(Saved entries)

------------------------

(** The body of the load cell for a given keyword list.  [init] stands for
    the random initial weights of the fresh model; moving the model to the
    device leaves its values as they are. *)
Definition load_with (kwargs : list (string * bool)) (init : nat -> initializer)
  (fs : files) : result WineQualityNet :=
  checkpoint <- torch_load fs "./wine_quality_model.pth" kwargs ;;
  let input_dim := input_dim checkpoint in
  let model := WineQualityNet_new init input_dim in
  model <- load_state_dict model (model_state_dict checkpoint) ;;
  let model := eval model in
  Ok model.

(** The load cell as the notebook has it. *)
Definition load_cell : (nat -> initializer) -> files -> result WineQualityNet :=
  load_with [("weighta_only", false)].

(** The load cell with the keyword spelled [weights_only]. *)
Definition load_cell_weights_only
  : (nat -> initializer) -> files -> result WineQualityNet :=
  load_with [("weights_only", false)].

End WithOptimizer.

End Persist.

(** ** The table: [wine_data] and its separation into features and
       target *)

Module Frame.

Import Tensor.
Local Open Scope string_scope.

(** A [DataFrame] of numbers: the column labels and the rows. *)
Record DataFrame : Type := {
  columns : list string;
  values : list (list R)
}.

(** The labels of a frame read by [read_csv] are distinct and every row has
    one entry per column. *)
Definition frame_ok (df : DataFrame) : Prop :=
  NoDup (columns df) /\ has_width (length (columns df)) (values df) = true.

(** The position of the first column labelled [label]. *)
Fixpoint index_of (label : string) (cols : list string) : option nat :=
  match cols with
  | [] => None
  | c :: rest =>
      if String.eqb c label then Some 0
      else option_map S (index_of label rest)
  end.

(** A row without the entries of the columns labelled [label]. *)
Fixpoint drop_entries {A : Type} (label : string) (cols : list string) (row : list A)
  : list A :=
  match cols, row with
  | c :: cols', x :: row' =>
      if String.eqb c label then drop_entries label cols' row'
      else x :: drop_entries label cols' row'
  | _, _ => []
  end.

(** [df.drop(label, axis=1).values]; [None] stands for the [KeyError] of a
    label that is no column. *)
Definition drop_values (df : DataFrame) (label : string) : option (list (list R)) :=
  match index_of label (columns df) with
  | None => None
  | Some _ => Some (map (drop_entries label (columns df)) (values df))
  end.

(** [df[label].values] on a frame with distinct labels; [None] stands for
    the [KeyError]. *)
Definition getitem_values (df : DataFrame) (label : string) : option (list R) :=
  match index_of label (columns df) with
  | None => None
  | Some j => Some (map (fun row => nth j row 0%R) (values df))
  end.

(** [df.shape]. *)
Definition shape (df : DataFrame) : nat * nat :=
  (length (values df), length (columns df)).

(** What [main] logs about the table and the two arrays it separates. *)
Record separated : Type := {
  num_samples : nat;
  num_features : Z;
  X : list (list R);
  y : list R
}.

(** [main]: the two [log_metric] calls and "Separate features and
    target". *)
Definition separate (wine_data : DataFrame) : option separated :=
  let num_samples := fst (shape wine_data) in
  let num_features := (Z.of_nat (snd (shape wine_data)) - 1)%Z in
  match drop_values wine_data "quality" with
  | None => None
  | Some X =>
      match getitem_values wine_data "quality" with
      | None => None
      | Some y =>
          Some {| num_samples := num_samples; num_features := num_features;
                  X := X; y := y |}
      end
  end.

End Frame.

(** ** Counting parameters *)

Module Inspect.

Import Tensor Net.

(** [p.numel()] of a weight and of a bias. *)
Definition numel2 (W : list (list R)) : nat := length (concat W).
Definition numel1 (b : list R) : nat := length b.

(** [sum(p.numel() for p in model.parameters())]. *)
Definition total_parameters (m : WineQualityNet) : nat :=
  fold_right Nat.add 0
    (flat_map (fun wb => [numel2 (fst wb); numel1 (snd wb)]) (parameters m)).

End Inspect.

(** ** Evaluation on the test set *)

Module Evaluate.

Import Tensor Net StateExn Train Metrics.
Local Open Scope R_scope.

(** What iterating over an array yields: numbers for a one-dimensional
    array, rows for a two-dimensional one. *)
Inductive item : Type :=
| Scalar (r : R)
| Row (v : list R).

(** The iteration behind [list.extend(tensor.numpy())]; an array without
    dimensions cannot be iterated. *)
Definition elements (t : tensor) : result (list item) :=
  match t with
  | T0 _ => Raise TypeError
  | T1 v => Ok (map Scalar v)
  | T2 X => Ok (map Row X)
  end.

Definition is_scalar (it : item) : bool :=
  match it with
  | Scalar _ => true
  | Row _ => false
  end.

Definition scalars (l : list item) : list R :=
  flat_map (fun it => match it with Scalar r => [r] | Row _ => [] end) l.

Definition rows (l : list item) : list (list R) :=
  flat_map (fun it => match it with Scalar _ => [] | Row v => [v] end) l.

(** [np.array(l)]: numbers make a vector, rows of one length a matrix;
    anything else has no array shape. *)
Definition np_array (l : list item) : result tensor :=
  if forallb is_scalar l then Ok (T1 (scalars l))
  else if forallb (fun it => negb (is_scalar it)) l
          && has_width (ncols (rows l)) (rows l)
       then Ok (T2 (rows l))
       else Raise ValueError.

(** How the regression metrics read their [y_pred]: an array without
    dimensions is no collection, a matrix is accepted only as a single
    column. *)
Definition as_predictions (t : tensor) : result (list R) :=
  match t with
  | T0 _ => Raise TypeError
  | T1 v => Ok v
  | T2 X => if has_width 1 X then Ok (map (fun r => hd 0 r) X) else Raise ValueError
  end.

Local Open Scope state_scope.

(** [main], "Evaluation on test set" and "Calculate metrics".  [order] is
    the draw of the test loader for its pass. *)
Definition main_evaluation (test_loader : DataLoader) (order : list nat)
  : M WineQualityNet (R * score * R) :=
  modify eval ;;;
  lists <~ foldM (fun lists b =>
      let test_predictions := fst lists in
      let test_targets := snd lists in
      model <~ get ;;
      outputs <~ lift (forward model no_draw no_draw (batch_X b)) ;;
      let outputs := squeeze outputs in
      new_predictions <~ lift (elements outputs) ;;
      new_targets <~ lift (elements (batch_y b)) ;;
      ret (test_predictions ++ new_predictions, test_targets ++ new_targets))
    ([], []) (batches test_loader order) ;;
  predictions <~ lift (np_array (fst lists)) ;;
  y_test_array <~ lift (np_array (snd lists)) ;;
  lift (y_true <- as_predictions y_test_array ;;
        y_pred <- as_predictions predictions ;;
        test_metrics y_true y_pred)%result.

(** The demo notebook, "Make predictions" and "Calculate metrics": the
    whole test set goes through the model at once. *)
Definition demo_evaluation (X_test : list (list R)) (y_test : list R)
  : M WineQualityNet (R * score * R) :=
  modify eval ;;;
  model <~ get ;;
  outputs <~ lift (forward model no_draw no_draw X_test) ;;
  let predictions := squeeze outputs in
  lift (y_pred <- as_predictions predictions ;;
        test_metrics y_test y_pred)%result.

(** A batch of any size but one. *)
Definition not_single (b : TensorDataset) : bool := negb (length b =? 1)%nat.

(** The samples of one pass, in the order the loader hands them out. *)
Definition pass (dl : DataLoader) (order : list nat) : TensorDataset :=
  if shuffle dl then pick (dataset dl) order else dataset dl.

End Evaluate.

(** ** The epoch loop as a whole *)

Module Loop.

Import Net StateExn Train.
Local Open Scope state_scope.

Section WithOptimizer.

Variable OptState : Type.
Variable backward_step :
  WineQualityNet -> OptState -> mask -> mask -> TensorDataset ->
  WineQualityNet * OptState.

(** [for epoch in range(epochs)]: one turn per element of [rnds], which
    holds the draws of the training pass and of the validation pass of each
    epoch. *)
Fixpoint training_loop (train_loader val_loader : DataLoader)
  (rnds : list (draws * list nat)) : M (run OptState) unit :=
  match rnds with
  | [] => ret tt
  | rnd :: rest =>
      epoch backward_step train_loader val_loader (fst rnd) (snd rnd) ;;;
      training_loop train_loader val_loader rest
  end.

End WithOptimizer.

End Loop.

(** ** The data preparation of [main] as a whole *)

Module Prepare.

Import Tensor Train.

(** The exceptions of the preparation: those met so far, the [KeyError] of
    a missing column and the [AssertionError] of [TensorDataset]. *)
Inductive failure : Set :=
| Exn (e : exn)
| KeyError
| AssertionError.

Inductive outcome (A : Type) : Type :=
| Done (a : A)
| Failed (f : failure).

Arguments Done {A} a.
Arguments Failed {A} f.

Definition and_then {A B : Type} (c : outcome A) (k : A -> outcome B) : outcome B :=
  match c with
  | Done a => k a
  | Failed f => Failed f
  end.

Definition of_result {A : Type} (r : result A) : outcome A :=
  match r with
  | Ok a => Done a
  | Raise e => Failed (Exn e)
  end.

Definition or_KeyError {A : Type} (o : option A) : outcome A :=
  match o with
  | Some a => Done a
  | None => Failed KeyError
  end.

Declare Scope outcome_scope.
Delimit Scope outcome_scope with outcome.
Notation "x <-- c ;; k" := (and_then c (fun x => k))
  (at level 61, c at next level, right associativity) : outcome_scope.

(** [TensorDataset(X, y)]: the tensors must agree in their first
    dimension. *)
Definition TensorDataset_new (X : list (list R)) (y : list R) : outcome TensorDataset :=
  if length X =? length y then Done (combine X y) else Failed AssertionError.

(** What the block leaves for the rest of [main]. *)
Record prepared : Type := {
  scaler : Scaler.StandardScaler;
  train_loader : DataLoader;
  val_loader : DataLoader;
  test_loader : DataLoader;
  input_dim : nat
}.

Section WithRandomState.

Variable rng_permutation : nat -> list nat.

Local Open Scope outcome_scope.

(** [main], from "Separate features and target" to the three loaders;
    [input_dim] is the [X_train_final.shape[1]] the model is built with. *)
Definition prepare_data (wine_data : Frame.DataFrame) (test_train_ratio : Q)
  (batch_size : nat) : outcome prepared :=
  sp <-- or_KeyError (Frame.separate wine_data) ;;
  p <-- of_result (Split.main_split rng_permutation (Frame.X sp) (Frame.y sp)
                     test_train_ratio) ;;
  st <-- of_result (Scaler.standardize p) ;;
  train_dataset <-- TensorDataset_new (Scaler.X_train_scaled st) (Split.y_train_final p) ;;
  val_dataset <-- TensorDataset_new (Scaler.X_val_scaled st) (Split.y_val p) ;;
  test_dataset <-- TensorDataset_new (Scaler.X_test_scaled st) (Split.y_test p) ;;
  train_loader <-- of_result (DataLoader_new train_dataset batch_size true) ;;
  val_loader <-- of_result (DataLoader_new val_dataset batch_size false) ;;
  test_loader <-- of_result (DataLoader_new test_dataset batch_size false) ;;
  Done {| scaler := Scaler.scaler st;
          train_loader := train_loader;
          val_loader := val_loader;
          test_loader := test_loader;
          input_dim := ncols (Split.X_train_final p) |}.

End WithRandomState.

(** The record [main] is left with once the split and the scaler have
    returned [p] and [st]. *)
Definition loaders_of (p : Split.partitions (list R) R) (st : Scaler.standardized)
  (batch_size : nat) : prepared :=
  {| scaler := Scaler.scaler st;
     train_loader := {| dataset := combine (Scaler.X_train_scaled st)
                                           (Split.y_train_final p);
                        Train.batch_size := batch_size; shuffle := true |};
     val_loader := {| dataset := combine (Scaler.X_val_scaled st) (Split.y_val p);
                      Train.batch_size := batch_size; shuffle := false |};
     test_loader := {| dataset := combine (Scaler.X_test_scaled st) (Split.y_test p);
                       Train.batch_size := batch_size; shuffle := false |};
     input_dim := ncols (Split.X_train_final p) |}.
(** ** Lookups *)

Lemma user_lookup_id (id : string) (us : list UserDoc) (u : UserDoc) :
  User.lookup id us = Some u -> toString (u_id u) = id.
Proof.
  unfold User.lookup. intros H.
  apply find_some in H. destruct H as [_ H].
  now apply String.eqb_eq in H.
Qed.

Lemma user_lookup_In (id : string) (us : list UserDoc) (u : UserDoc) :
  User.lookup id us = Some u -> In u us.
Proof.
  unfold User.lookup. intros H. now apply find_some in H.
Qed.

Lemma post_lookup_id (id : string) (ps : list PostDoc) (p : PostDoc) :
  Post.lookup id ps = Some p -> toString (p_id p) = id.
Proof.
  unfold Post.lookup. intros H.
  apply find_some in H. destruct H as [_ H].
  now apply String.eqb_eq in H.
Qed.

Lemma post_lookup_replace (id : string) (ps : list PostDoc) (p q : PostDoc) :
  Post.lookup id ps = Some p -> p_id q = p_id p ->
  Post.lookup id (Post.replace q ps) = Some q.
Proof.
  intros Hfind Hid.
  pose proof (post_lookup_id _ _ _ Hfind) as Hp. unfold toString in Hp.
  revert Hfind. unfold Post.lookup, Post.replace, toString.
  induction ps as [|r rest IH]; simpl; [discriminate|].
  destruct (String.eqb (p_id r) id) eqn:Er.
  - intros _. apply String.eqb_eq in Er.
    assert (Hrq : String.eqb (p_id r) (p_id q) = true)
      by (apply String.eqb_eq; congruence).
    rewrite Hrq.
    assert (Hq : String.eqb (p_id q) id = true)
      by (apply String.eqb_eq; congruence).
    now rewrite Hq.
  - intros Hfind.
    assert (Hrq : String.eqb (p_id r) (p_id q) = false).
    { apply String.eqb_neq. apply String.eqb_neq in Er. congruence. }
    rewrite Hrq, Er. now apply IH.
Qed.

Lemma upsert_In (u : UserDoc) (us : list UserDoc) : In u (User.upsert u us).
Proof.
  induction us as [|v rest IH]; simpl; [now left|].
  destruct (String.eqb (u_id v) (u_id u)); simpl; auto.
Qed.

(** ** Validation *)

Lemma isLength_spec (s : string) (n : nat) :
  validator.isLength s n = true <-> n <= String.length s.
Proof. unfold validator.isLength. apply Nat.leb_le. Qed.
(* ===== verification/_CoqProject ===== *)
-Q . S2P
Prelude.v
DList.v
Memory.v
CString.v
Tokenize.v
Hashmap.v
Text.v
AIProtocol.v
AIEngine.v
Pulse.v
PulseApp.v
RingBuffer.v
Tty.v
Pipe.v
UnixPipe.v
Signal.v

------------------------

* Task directions *
Write out only the lines that run from the line containing "array, rows for a two-dimensional one. *)" through the line containing "the draw of", both included, exactly as they appear above.

* Output *
    array, rows for a two-dimensional one. *)
Inductive item : Type :=
| Scalar (r : R)
| Row (v : list R).

(** The iteration behind [list.extend(tensor.numpy())]; an array without
    dimensions cannot be iterated. *)
Definition elements (t : tensor) : result (list item) :=
  match t with
  | T0 _ => Raise TypeError
  | T1 v => Ok (map Scalar v)
  | T2 X => Ok (map Row X)
  end.

Definition is_scalar (it : item) : bool :=
  match it with
  | Scalar _ => true
  | Row _ => false
  end.

Definition scalars (l : list item) : list R :=
  flat_map (fun it => match it with Scalar r => [r] | Row _ => [] end) l.

Definition rows (l : list item) : list (list R) :=
  flat_map (fun it => match it with Scalar _ => [] | Row v => [v] end) l.

(** [np.array(l)]: numbers make a vector, rows of one length a matrix;
    anything else has no array shape. *)
Definition np_array (l : list item) : result tensor :=
  if forallb is_scalar l then Ok (T1 (scalars l))
  else if forallb (fun it => negb (is_scalar it)) l
          && has_width (ncols (rows l)) (rows l)
       then Ok (T2 (rows l))
       else Raise ValueError.

(** How the regression metrics read their [y_pred]: an array without
    dimensions is no collection, a matrix is accepted only as a single
    column. *)
Definition as_predictions (t : tensor) : result (list R) :=
  match t with
  | T0 _ => Raise TypeError
  | T1 v => Ok v
  | T2 X => if has_width 1 X then Ok (map (fun r => hd 0 r) X) else Raise ValueError
  end.

Local Open Scope state_scope.

(** [main], "Evaluation on test set" and "Calculate metrics".  [order] is
    the draw of the test loader for its pass. *)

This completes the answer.